NIST Password Guidelines Updated

Despite being released about six months ago, few have heard about or implemented the new NIST Guidelines for passwords. After years of forcing users to change passwords on a schedule and using algorithmic complexity (one upper case, one lower case, one number, one special character), the results are in - this all makes user passwords less secure because of human nature and memory capacity. Numerous studies have shown that enforcing password complexity through character restrictions results in poor quality passwords.

Sure, humans can remember a complex string of characters if we use it frequently enough but when you add in the requirement that the password must change every 90 days, most folks struggle. Inevitably, this leads to passwords with incrementing numbers at the end (Password!01 to Password!02), this especially holds true in corporate environments. The new NIST protocol should have employees jumping for joy to end the constant password rotation.

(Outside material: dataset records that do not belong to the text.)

(* ===== verification/ProxyData.v ===== *)
(** * Proxy data shared between applications ([service/data_share])

    Applications publish values under addresses and other applications read, extend and observe them.
    [PublishedProxyData] ([common/proxy_data_manager.cpp]) keeps the values of an address as a row of a table, and for each publisher a row with the
    addresses it has published; [ProxySubscriber] ([subscriber_managers/proxy_data_subscriber_manager.cpp]) keeps the observers,
    and [ProxyService] are the operations of [data_share_service_impl.cpp] that compose the two.

    The table is a parameter (a document database): a write either succeeds or leaves the rows as they are. So are the text of a row, the authority of an
    address ([Uri]) and the limits that are given by the interface library. *)

From Stdlib Require Import Ascii.
From stdpp Require Import sorting.
From S2P Require Import Prelude CppString Interfaces.

(** The error codes of the operations; [E_OK] and [SUCCESS] are the same. *)
Inductive Code : Type := SUCCESS | INNER_ERROR | OVER_LIMIT | NO_PERMISSION | URI_NOT_EXIST | KEY_NOT_EXIST | INCOMPATIBLE_CONFIG_TYPE.
#[export] Instance Code_eq_dec : EqDecision Code.
Proof. solve_decision. Defined.

(** A number with a fraction is known by its bits. *)
Inductive DataProxyValue : Type := VALUE_INT (z : Z) | VALUE_DOUBLE (bits : Z) | VALUE_STRING (s : string) | VALUE_BOOL (b : bool).
#[export] Instance DataProxyValue_eq_dec : EqDecision DataProxyValue.
Proof. solve_decision. Defined.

Aside from removing the two older requirements mentioned above, the new requirement (because there is always a new requirement) states that best password practice is to compare new passwords to a list of dictionary passwords and known compromised passwords. This is not to say that you cannot have a password using dictionary words, but a password cannot consist of just a single dictionary word.

To achieve high password entropy, users can make easy to remember passwords with more characters like, “appletreepinecone.” At seventeen characters, “appletreepinecone” has an entropy of 62.8 bits, it is much harder to crack than if you used the previous password requirements on something like, “P!n3C0n3”, which is only 8 characters with an entropy of 34.3 bits. Lastly, whatever password you choose should not be something related to you, e.g. your birthday or name.

On a final note, no blog post should be written about passwords without speaking on two factor authentication (2FA). Using a secondary method, a mobile phone app like Google Authenticator or receiving text messages with one-time pins (OTP), should always be enabled if possible. This prevents attackers that have managed to steal your password from accessing your accounts and gives you time to change the password before your account is compromised.